**PROBLEM:** Determine how many of the lines below hold the word "negb". Give the number and nothing else.

**INFORMATION GIVEN:**
Lemma waiter_ok_over s0 now D w r : waiter_ok s0 now D w -> r <> Some ReplacementTimeout -> waiter_ok s0 now D (set_phase w (WaitOver r)).
Proof. intros (H1 & H2 & _) Hr. split; [done|]. split; [done|]. cbn. by destruct r as [[]|]. Qed.

Lemma outage_waiter_step s0 D o i w l o' : 0 < s0 -> outage_inv s0 D o -> o_waiters o !! i = Some w ->
  waiter_step grace o i w l = Some o' -> o_ends o' = o_ends o -> o_now o < s0 + 2 * grace ->
  exists D', outage_inv s0 D' o'.
Proof.
  intros Hs0 Hi Hw Hst He Hnow. pose proof (outage_inv_lookup _ _ _ _ _ Hi Hw) as Hok. pose proof Hok as (W1 & W2 & W3).
  pose proof Hi as (HD & HD2 & Hall & Hs).
  destruct l; cbn [waiter_step] in Hst; try done; destruct (wt_phase w) eqn:Ep; try done.
  - exists D. destruct (wait_checks _ _ _) as [[e|]|] eqn:Ec; simplify_eq.
    + apply outage_inv_waiter; [done|]. apply waiter_ok_over; [done|]. apply wait_checks_error in Ec. congruence.
    + apply outage_inv_waiter; [done|]. by split.
    + apply (outage_inv_waiter s0 D o i); [done|]. by split.
  - simplify_eq. cbn in He. lia.
  - destruct (o_deadline o =? 0) eqn:E0; cbn [negb] in Hst.
    + simplify_eq. exists D. apply outage_inv_waiter; [done|]. by split.
    + destruct D as [d|]; [|cbn in HD; lia]. cbn in HD. destruct (HD2 d eq_refl).
      replace (_ >? - grace) with true in Hst by lia. injection Hst as <-. exists (Some d). apply outage_inv_budget; [done|done|lia].
  - destruct (o_deadline o =? 0) eqn:E0; simplify_eq; [|exists D; apply outage_inv_waiter; [done|by split]].
    assert (D = None) as -> by (destruct D as [d|]; [destruct (HD2 d eq_refl); cbn in HD; lia|done]).
    exists (Some (wt_started w + grace)). apply outage_inv_budget; [|done|done]. split; [done|]. split; [intros d Hd; cbn; simplify_eq; lia|].
    split; [|done]. intros j v Hj. by apply (waiter_ok_mono s0 (o_now o) (o_now o) None); [lia|done|apply (Hall j v)].
  - destruct (wait_checks _ _ _) as [[e|]|] eqn:Ec; simplify_eq; [|cbn in He; lia|by exists D].
    exists D. apply outage_inv_finish; [done|done|]. apply wait_checks_error in Ec. congruence.
  - destruct (until <=? o_now o) eqn:E; [|done]. simplify_eq. exists D. split; [done|]. split; [done|]. split; [|done].
    apply map_Forall_insert_2; [|done]. split; [done|]. split; [done|]. cbn. destruct W3 as (d & ? & ?). exists d. split; [done|lia].
  - destruct (o_done o); [|done]. simplify_eq. exists D. by apply outage_inv_finish.
  - simplify_eq. exists D. by apply outage_inv_finish.
Qed.
Lemma ack_keeps e f k fr r f' k' : receive_ack_frame sendFlag e f k fr = (r, f', k') -> rx_keeps f k r f' k'.
Proof.
  unfold receive_ack_frame. intros H. destruct (_ =? 0); [simplify_eq; by apply rx_keeps_return|].
  destruct (_ =? 0).
  - destruct (acknowledgeReplay _ _ false) as [[adv t]|x]; [|simplify_eq; by apply rx_keeps_return].
    set (k1 := if adv && _ && _ then _ else _) in H.
    assert (Hk1 : (timers_ok f k -> timers_ok f k1) /\ v_remoteFin (k_v k1) = v_remoteFin (k_v k)).
    { unfold k1. destruct (adv && localClosed f && _) eqn:E; (split; [|done]); intros Ht; [|done].
      apply (timers_ok_reset f f k); auto with go; try done. apply Ht. }
    destruct Hk1 as [Hk1 Hv]. apply (rx_keeps_trans f k f k1); auto with go.
    destruct (negb _); [destruct (DecodeAckRanges _ _) as [x|x]|]; simplify_eq; [..|by apply rx_keeps_return|];
      split; auto with go; done.
  - destruct (_ =? _); [|simplify_eq; by apply rx_keeps_return].
    destruct (acknowledgeReplay _ _ true) as [[adv t]|x]; [|simplify_eq; by apply rx_keeps_return].
    cbn [localAbortSent set_finalAck] in H. destruct (localAbortSent f) eqn:Ea; [simplify_eq; split; auto; try done; by split|].
    cbn [k_v with_tx] in H. destruct (v_remoteFin (k_v k)) eqn:Ev; [simplify_eq; split; auto; try done; by split|].
    cbn [localClosed set_finalAck] in H. destruct (localClosed f) eqn:Ec; simplify_eq; (split; auto; try done); intros _ Ht.
    apply (timers_ok_reset f _ k); try done. apply Ht.
Qed.

Lemma event_keeps e f k fr r f' k' ack : receive_event id direction sendFlag e f k fr = Some (r, f', k', ack) -> rx_keeps f k r f' k'.
Proof.
  unfold receive_event. destruct (_ || _); [intros H; simplify_eq; by apply rx_keeps_return|].
  destruct (_ =? _); [apply data_keeps|]. destruct (_ =? _); [apply close_keeps|].
  destruct (_ =? _).
  { destruct (receive_ack_frame sendFlag e f k fr) as [[r0 f0] k0] eqn:E. intros H. simplify_eq. by eapply ack_keeps. }
  destruct (_ =? _).
  { destruct (_ || _); intros H; simplify_eq; [by apply rx_keeps_return|]. by split; auto. }
  destruct (_ =? _); intros H; simplify_eq; by apply rx_keeps_return.
Qed.

End Keeps.

Lemma timer_keeps e f k r f' k' : on_abort_timer e f k = (r, f', k') -> rx_keeps f k r f' k'.
Proof.
  unfold on_abort_timer, startLocalAbort. intros H. destruct (localAbortSent f) eqn:Ea; [simplify_eq; split; auto; try done; by split|].
  set (ok := if e_healthy e =? 0 then false else e_control e) in H. destruct ok; simplify_eq; (split; auto; try done).
  intros _ Ht. apply (timers_ok_reset f _ k); try done. apply Ht.
Qed.

Lemma local_closed_keeps e f k : localClosed f = true -> rx_keeps f k Loop f (on_local_closed e k).
Proof.
  intros Hc. unfold on_local_closed. split; auto with go; try done.
  - destruct (_ && _); by left.
  - intros _ (T1 & T2 & T3 & T4). destruct (_ && _) eqn:E; [split; [done|]; split; [by left|]; done|].
    split; [done|]. split; [|done]. intros _ _. cbn [k_timer]. bool_to_prop.
    destruct (isSome (k_timer k)) eqn:Es; [by left|]. right. unfold BufferedBytes in *. cbn in *. rewrite Es in E. destruct E as [E|E]; [lia|done].
Qed.

Lemma send_done_keeps f k r k' : on_send_done f k = (r, k') -> rx_keeps f k r f k'.
Proof. unfold on_send_done. intros H. simplify_eq. split; auto with go; try done; by destruct (localAbortSent f) eqn:E. Qed.

(** ** The system *)

Definition returned {A} (o : option A) : Z := if isSome o then 1 else 0.
Definition sent_back (p : send_phase) : Z := match p with SendOver => 1 | _ => 0 end.

Definition ended (f : flags) : Prop := remoteFinSeen f = true \/ localAbortSent f = true \/ remoteAbort f = true.

Lemma ended_le f f' : flags_le f f' -> ended f -> ended f'.
Proof. intros [] [H|[H|H]]; unfold ended; auto. Qed.

Record yinv (y : sys) : Prop := mk_yinv {
  yi_fin : v_remoteFin (k_v (y_k y)) = true -> remoteFinSeen (y_f y) = true;
  yi_nil : y_rx y = Some None -> remoteFinSeen (y_f y) = true;
  yi_local : forall b, (b, Some LocalApplicationClose) ∈ y_results y -> localAbortSent (y_f y) = true;
  yi_count : y_run y = None -> y_completed y + len (y_results y) = returned (y_rx y) + sent_back (y_tx y);
  yi_error : y_run y = None -> forall x, y_rx y = Some (Some x) -> (true, Some x) ∈ y_results y;
  yi_run : y_run y = Some None -> ended (y_f y);
  yi_timers : y_rx y = None -> timers_ok (y_f y) (y_k y)
}.

(** The receive worker moves. *)
Lemma yinv_rx y r f k : yinv y -> y_rx y = None -> rx_keeps (y_f y) (y_k y) r f k -> yinv (rx_after y r f k).
Proof.
  intros [] Hrx [Kf Kfin Knil Kloc Kt]. assert (Hfin : v_remoteFin (k_v k) = true -> remoteFinSeen f = true).
  { intros Hv. destruct (Kfin Hv); [by apply Kf, yi_fin0|done]. }
  assert (Hen : y_run y = Some None -> ended f) by (intros Hr; eapply ended_le; eauto).
  unfold rx_after. destruct r as [|x].
  - split; cbn; try done; [by intros b Hb; apply Kf, (yi_local0 b)|by rewrite Hrx in yi_count0|auto].
  - split; cbn; try done.
    + intros Hx. simplify_eq. destruct (Knil eq_refl) as [Hv|]; [by apply Kf, yi_fin0|done].
    + intros b Hb. apply elem_of_app in Hb as [Hb|Hb]; [by apply Kf, (yi_local0 b)|]. apply list_elem_of_singleton in Hb. simplify_eq. by apply Kloc.
    + intros Hr. specialize (yi_count0 Hr). rewrite Hrx in yi_count0. rewrite len_app, len_cons. change (len []) with 0. cbn in *. lia.
    + intros _ z Hz. simplify_eq. apply elem_of_app. right. by apply list_elem_of_singleton.
Qed.

(** The send worker returns. *)
Lemma yinv_tx y f x : yinv y -> y_tx y <> SendOver -> flags_le (y_f y) f -> (y_rx y = None -> timers_ok (y_f y) (y_k y) -> timers_ok f (y_k y)) ->
  x <> Some LocalApplicationClose -> yinv (tx_after y f x).
Proof.
  intros [] Ht Hf Htm Hx. assert (Hf' : flags_le (y_f y) (set_sendDone f)) by (eapply flags_le_trans; [done|]; by split).
  split; cbn; try done.
  - intros Hv. by apply Hf', yi_fin0.
  - intros Hv. by apply Hf', yi_nil0.
  - intros b Hb. apply elem_of_app in Hb as [Hb|Hb]; [by apply Hf', (yi_local0 b)|]. apply list_elem_of_singleton in Hb. simplify_eq.
  - intros Hr. specialize (yi_count0 Hr). rewrite len_app, len_cons. change (len []) with 0. destruct (y_tx y); cbn in *; try done; lia.
  - intros Hr z Hz. apply elem_of_app. left. by apply yi_error0.
  - intros Hr. eapply ended_le; [done|by apply yi_run0].
  - intros Hr. apply Htm; auto.
Qed.

Lemma yinv_flags y f : yinv y -> flags_le (y_f y) f -> (y_rx y = None -> timers_ok (y_f y) (y_k y) -> timers_ok f (y_k y)) -> yinv (with_flags y f).
Proof.
  intros [] Hf Htm. split; cbn; try done.
  - intros Hv. by apply Hf, yi_fin0.
  - intros Hv. by apply Hf, yi_nil0.
  - intros b Hb. by apply Hf, (yi_local0 b).
  - intros Hr. eapply ended_le; [done|by apply yi_run0].
  - intros Hr. apply Htm; auto.
Qed.

(** The sender's half of the worker's state is of no concern here. *)
Lemma timers_ok_tx f k t : timers_ok f k -> timers_ok f (with_tx k t).
Proof. done. Qed.

Lemma timers_ok_closed f k : timers_ok f k -> timers_ok (set_localClosed f) k.
Proof. intros (T1 & T2 & T3 & T4). split; [done|]. split; [|done]. intros _ Hl. by apply T2; [apply T3|]. Qed.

**EXERCISE SOLUTION:** 2